_Exercise description:_ Retype, exactly as they appear below, the lines between the line holding "lia|simpl; lia|lia|]. wp_st" and the line holding "- (* the middle *)", both ends included.
═══ Records provided ═══
(** ** Taking a range out of an area *)

(** The memory of a structure that the cache hands out. *)
Definition blank (p : Z) : hprop := (∃ x y, range_at (Area p x y) ∗ loose (Area p x y))%I.
(** What is left of the area when [size] bytes from [n] on are taken out; [fresh] is the structure for a second part. *)
Definition remains (fresh : Z) (a : area) (n size : Z) : list area :=
  match v_s a <? n, n + size <? v_e a with
  | false, false => []
  | false, true => [Area (v_a a) (n + size) (v_e a)]
  | true, false => [Area (v_a a) (v_s a) n]
  | true, true => [Area fresh (v_s a) n; Area (v_a a) (n + size) (v_e a)]
  end.
Lemma ordered_del l1 a l2 : ordered (l1 ++ a :: l2) -> ordered (l1 ++ l2).
Proof.
  intros [HF HS]. split; [rewrite !Forall_app Forall_cons in HF |- *; tauto|]. clear HF. induction l1 as [|b l1 IH]; simpl in *; apply StronglySorted_inv in HS as [HS H]; [done|]. constructor; [by apply IH|]. rewrite !Forall_app Forall_cons in H |- *. tauto.
Qed.
Lemma ordered_change l1 a a' l2 : ordered (l1 ++ a :: l2) -> area_ok a' -> v_s a <= v_s a' -> v_e a' <= v_e a -> ordered (l1 ++ a' :: l2).
Proof.
  intros Ho Ha H1 H2. destruct (areas_split _ _ _ Ho) as (_ & _ & _ & O1 & O2). apply ordered_insert; [by apply (ordered_del _ a)|done| |].
  - eapply Forall_impl; [exact O1|]. simpl. lia.
  - eapply Forall_impl; [exact O2|]. simpl. lia.
Qed.
(** The state of the free areas with the range of one of them taken apart. *)
Lemma wp_change V l1 a a' l2 fuel : v_a a' = v_a a -> ordered (l1 ++ a :: l2) -> area_ok a' -> v_s a <= v_s a' -> v_e a' <= v_e a -> (S (rb_bound (length (l1 ++ a :: l2))) < fuel)%nat ->
  free_space V (l1 ++ a :: l2) -∗ range_at a ∗ (range_at a' -∗ wp (augment_tree_propagate_from fuel (v_a a)) (fun _ => free_space V (l1 ++ a' :: l2))).
Proof.
  iIntros (Ea Ho Ha' H1 H2 Hf) "(%t & %Ht & Ht & (%lab & (%Hlab & %En & %ND) & HL & HR) & HD)". rw ranges_insert. iDestruct "HR" as "[$ HR]". iIntros "Ha'". pose proof (free_depth t _ Ht En) as Hd.
  iApply (wp_wand with "[Ht HL HR Ha']"). { iApply (wp_resize _ fuel t l1 a a' l2 lab with "Ht HL"); [done|by apply (ordered_change _ a)|done|lia|done|done|]. rw ranges_insert. iFrame. }
  iIntros (_) "[Ht HM]". iExists t. iFrame. iSplitR; [done|]. unfold vlists. rewrite !fmap_app /=. assert (vlist a' = vlist a) as -> by (unfold vlist; congruence). done.
Qed.

Lemma wp_carve V l1 a l2 fresh n size vend fuel : ordered (l1 ++ a :: l2) -> addr_ok (vnode a) -> addr_ok (fresh + off_va_rb) -> 0 < fresh -> 0 < size -> v_s a <= n -> n + size <= v_e a -> (S (rb_bound (S (length (l1 ++ a :: l2)))) < fuel)%nat ->
  free_space V (l1 ++ a :: l2) -∗ blank fresh -∗
  wp (type ← classify_va_fit_type (v_a a) n size;
      match type with
      | NOTHING_FIT => st_panic "BUG"
      | _ =>
          r ← adjust_va_to_fit_type fuel V fresh (v_a a) n size type;
          mret (if negb (r =? 0) then vend else n)
      end) (fun r => ⌜r = n⌝ ∗ free_space V (l1 ++ remains fresh a n size ++ l2))%I.
Proof.
  iIntros (Ho Hok Hfok Hfr Hsz Hn He Hf) "HS HB". destruct (areas_split _ _ _ Ho) as (_ & _ & (Hva & Hse & Hee) & O1 & O2). pose proof (rb_bound_mono (length (l1 ++ a :: l2)) (S (length (l1 ++ a :: l2))) ltac:(lia)) as Hmono. assert (u64 (n + size) = n + size) as Eu by (apply Z.mod_small; lia).
  iAssert (range_at a ∗ (range_at a -∗ free_space V (l1 ++ a :: l2)))%I with "[HS]" as "[[Rs Re] HS]". { iDestruct "HS" as "(%t & %Ht & Ht & (%lab & %HL & HL & HR) & HD)". iDestruct (range_acc _ a with "HR") as "[$ HR]"; [apply elem_of_app; right; left|]. iIntros "Ha". iDestruct ("HR" with "Ha") as "HR". iExists t. iFrame. by iFrame "%". }
  iApply wp_bind. unfold classify_va_fit_type. wp_ld "Rs". wp_ld "Re". iDestruct ("HS" with "[$Rs $Re]") as "HS". rewrite Eu. destruct (Z.ltb_spec n (v_s a)); [lia|]. destruct (Z.ltb_spec (v_e a) (n + size)); [lia|]. cbn [orb]. unfold remains. destruct (Z.eqb_spec (v_s a) n) as [E1|E1]; destruct (Z.eqb_spec (v_e a) (n + size)) as [E2|E2]; iApply wp_ret; unfold adjust_va_to_fit_type.
  - (* the whole area *)
    destruct (Z.ltb_spec (v_s a) n); [lia|]. destruct (Z.ltb_spec (n + size) (v_e a)); [lia|]. iApply wp_bind. iApply wp_bind. iApply (wp_wand with "[HS]"); [iApply (wp_unlink_free with "HS"); [done|lia]|]. iIntros (_) "HS". iApply wp_ret. iApply wp_ret. by iFrame.
  - (* its start *)
    destruct (Z.ltb_spec (v_s a) n); [lia|]. destruct (Z.ltb_spec (n + size) (v_e a)); [|lia]. iApply wp_bind. iDestruct (wp_change V l1 a (Area (v_a a) (n + size) (v_e a)) l2 fuel with "HS") as "[[Rs Re] HS]"; [done|done|split; simpl; lia|simpl; lia|simpl; lia|lia|]. wp_ld "Rs". wp_st "Rs". rewrite E1 Eu. iApply wp_bind. iApply (wp_wand with "[-]"); [iApply ("HS" with "[$Rs $Re]")|]. iIntros (_) "HS". iApply wp_ret. iApply wp_ret. by iFrame.
  - (* its end *)
    destruct (Z.ltb_spec (v_s a) n); [|lia]. destruct (Z.ltb_spec (n + size) (v_e a)); [lia|]. iApply wp_bind. iDestruct (wp_change V l1 a (Area (v_a a) (v_s a) n) l2 fuel with "HS") as "[[Rs Re] HS]"; [done|done|split; simpl; lia|simpl; lia|simpl; lia|lia|]. wp_st "Re". iApply wp_bind. iApply (wp_wand with "[-]"); [iApply ("HS" with "[$Rs $Re]")|]. iIntros (_) "HS". iApply wp_ret. iApply wp_ret. by iFrame.
  - (* the middle *)
    destruct (Z.ltb_spec (v_s a) n); [|lia]. destruct (Z.ltb_spec (n + size) (v_e a)); [|lia]. iApply wp_bind. destruct (Z.eqb_spec fresh 0); [lia|]. set (a' := Area (v_a a) (n + size) (v_e a)). assert (area_ok a') as Ha' by (split; simpl; lia). iDestruct (wp_change V l1 a a' l2 fuel with "HS") as "[[Rs Re] HS]"; [done|done|done|simpl; lia|simpl; lia|lia|]. iDestruct "HB" as (x y) "[[Fs Fe] Hlo]". cbn [v_a v_s v_e].
    wp_ld "Rs". wp_st "Fs". wp_st "Fe". wp_st "Rs". rewrite Eu. iApply wp_bind. iApply (wp_wand with "[HS Rs Re]"); [iApply ("HS" with "[$Rs $Re]")|]. iIntros (_) "HS". iApply wp_bind. iApply (wp_wand with "[-]").
    { change (v_a a + off_va_rb) with (vnode a'). change fresh with (v_a (Area fresh (v_s a) n)) at 3. iApply (wp_insert_from V l1 a' l2 (Area fresh (v_s a) n) fuel with "HS [$Fs $Fe] [Hlo]"); [by apply (ordered_change _ a); [..|simpl; lia|simpl; lia]|split; simpl; lia|done|done|done|simpl; lia| |iExact "Hlo"]. rewrite length_app /= in Hf. rewrite length_app /=. exact Hf. }
    iIntros (_) "HS". iApply wp_ret. iApply wp_ret. by iFrame.
Qed.

(** ** Areas in use *)

Definition vms (l : list area) : hprop := ([∗ list] a ∈ l, ∃ x, (v_a a + off_va_vm) ↦ x)%I.
Definition busy_space (V : vmap_vars) (l : list area) : hprop :=
  (∃ t, ⌜is_rbtree t /\ inorder t = vnodes l⌝ ∗ rbtree (vmap_area_root V) t ∗ ranges l ∗ vms l ∗ dlist (vmap_area_list V) (vlists l))%I.
Lemma vms_insert l1 a l2 : vms (l1 ++ a :: l2) ⊣⊢ (∃ x, (v_a a + off_va_vm) ↦ x) ∗ vms (l1 ++ l2).
Proof. unfold vms. rw !big_sepL_app big_sepL_cons. iSplit; iIntros "($ & $ & $)". Qed.
Lemma wp_insert_busy V l a fuel : vmap_area_root V <> 0 -> vmap_area_root V <> free_vmap_area_root V -> ordered l -> area_ok a -> addr_ok (vnode a) -> Forall (apart (v_s a) (v_e a)) l -> (rb_bound (length l) < fuel)%nat ->
  busy_space V l -∗ range_at a -∗ loose a -∗
  wp (insert_vmap_area fuel V (v_a a) (vmap_area_root V) (vmap_area_list V)) (fun _ => ∃ l1 l2, ⌜l = l1 ++ l2 /\ ordered (l1 ++ a :: l2)⌝ ∗ busy_space V (l1 ++ a :: l2))%I.
Proof.
  iIntros (Hr0 Hrf Ho Ha Hok Hap Hf) "(%t & (%Ht & %En) & Ht & HR & HV & HD) Hr (Hn & Hl & Hg)". pose proof (free_depth t l Ht En) as Hd. unfold insert_vmap_area. iApply wp_bind. iApply (wp_wand with "[Ht HR Hr]"); [iApply (wp_find_root with "[$Ht $HR $Hr]"); [done..|lia]|].
  iIntros (r) "((%k & %l1 & %l2 & <- & -> & %HSi) & Ht & HR & Hr)". destruct HSi as [-> E1 E2 B1 B2]. destruct Ht as [h Hrb]. unfold link_va. iApply wp_bind. iApply (wp_list_head (l1 ++ l2) (vmap_area_root V) k l1 l2 with "HD"); [apply Ho|done..|]. iIntros (h') "Hadd".
  iApply wp_bind. iApply (wp_wand with "[Ht Hn]"); [by iApply (wp_link_node with "Ht Hn")|]. iIntros (_) "[Hk Ht]". destruct (Z.eqb_spec (vmap_area_root V) (free_vmap_area_root V)); [done|]. iApply wp_bind. iApply (wp_wand with "[Hk Ht]").
  { iApply (wp_insert_color with "Hk Ht"); [exact Hrb|]. unfold RbTreeSpec.size. rewrite En length_fmap. lia. }
  iIntros (_) "(%t' & %h2 & (%Hrb' & %En') & Ht)". iApply (wp_wand with "[Hl Hadd]"); [iApply ("Hadd" with "Hl")|]. iIntros (_) "HD". iExists l1, l2. iSplitR; [iPureIntro; split; [done|by apply ordered_insert]|]. iExists t'. iFrame "Ht". iSplitR; [iPureIntro; split; [by exists h2|rewrite En' -E1 -E2 vnodes_app //]|]. rw ranges_insert vms_insert. unfold vlists. rewrite fmap_app. iFrame "Hr HR HV HD". iExact "Hg".
Qed.

(** ** Allocation *)

Definition disjoint (F B : list area) : Prop := forall a b, a ∈ F -> b ∈ B -> v_e a <= v_s b \/ v_e b <= v_s a.
Record vmap_ok (F B : list area) : Prop := { vo_free : ordered F; vo_busy : ordered B; vo_apart : disjoint F B }.
Definition covered (l : list area) (x : Z) : Prop := exists a, a ∈ l /\ v_s a <= x < v_e a.
(** The variables are apart, the structures have addresses, and the loops have enough steps. *)
Record vars_ok (V : vmap_vars) (F B : list area) (va fresh : Z) (fuel : nat) : Prop := {
  vr_root : vmap_area_root V <> 0;
  vr_roots : vmap_area_root V <> free_vmap_area_root V;
  vr_va : 0 < va /\ addr_ok (va + off_va_rb);
  vr_fresh : 0 < fresh /\ addr_ok (fresh + off_va_rb);
  vr_fuel : (2 * rb_bound (S (length F)) + 2 < fuel)%nat;
  vr_fuel_busy : (rb_bound (length B) < fuel)%nat }.
(** The request, and that some free area has room for it however its start is aligned. *)
Record request_ok (F : list area) (size align vstart vend : Z) : Prop := {
  rq_align : exists k, 0 <= k < 64 /\ align = 2 ^ k;
  rq_size : 0 < size;
  rq_length : size + align <= 2 ^ 64;
  rq_start : 0 <= vstart < 2 ^ 64;
  rq_room : Exists (fun g => Z.max (v_s g) vstart + (size + align - 1) <= Z.min (v_e g) vend) F }.
(** The range from [n] on is taken out of the area [a] of [F1 ++ a :: F2] and given to the structure [va]. *)
Record taken (F1 : list area) (a : area) (F2 : list area) (size align vstart vend n : Z) : Prop := {
  tk_start : n = start_in (v_s a) align vstart;
  tk_inside : v_s a <= n /\ n + size <= v_e a;
  tk_limits : vstart <= n /\ n + size <= vend;
  tk_aligned : n mod align = 0;
  tk_close : n < Z.max (v_s a) vstart + align;
  tk_lowest : Forall (fun b => ~ good size align vstart b) F1 }.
═══
_Worked solution:_
    destruct (Z.ltb_spec (v_s a) n); [|lia]. destruct (Z.ltb_spec (n + size) (v_e a)); [lia|]. iApply wp_bind. iDestruct (wp_change V l1 a (Area (v_a a) (v_s a) n) l2 fuel with "HS") as "[[Rs Re] HS]"; [done|done|split; simpl; lia|simpl; lia|simpl; lia|lia|]. wp_st "Re". iApply wp_bind. iApply (wp_wand with "[-]"); [iApply ("HS" with "[$Rs $Re]")|]. iIntros (_) "HS". iApply wp_ret. iApply wp_ret. by iFrame.
  - (* the middle *)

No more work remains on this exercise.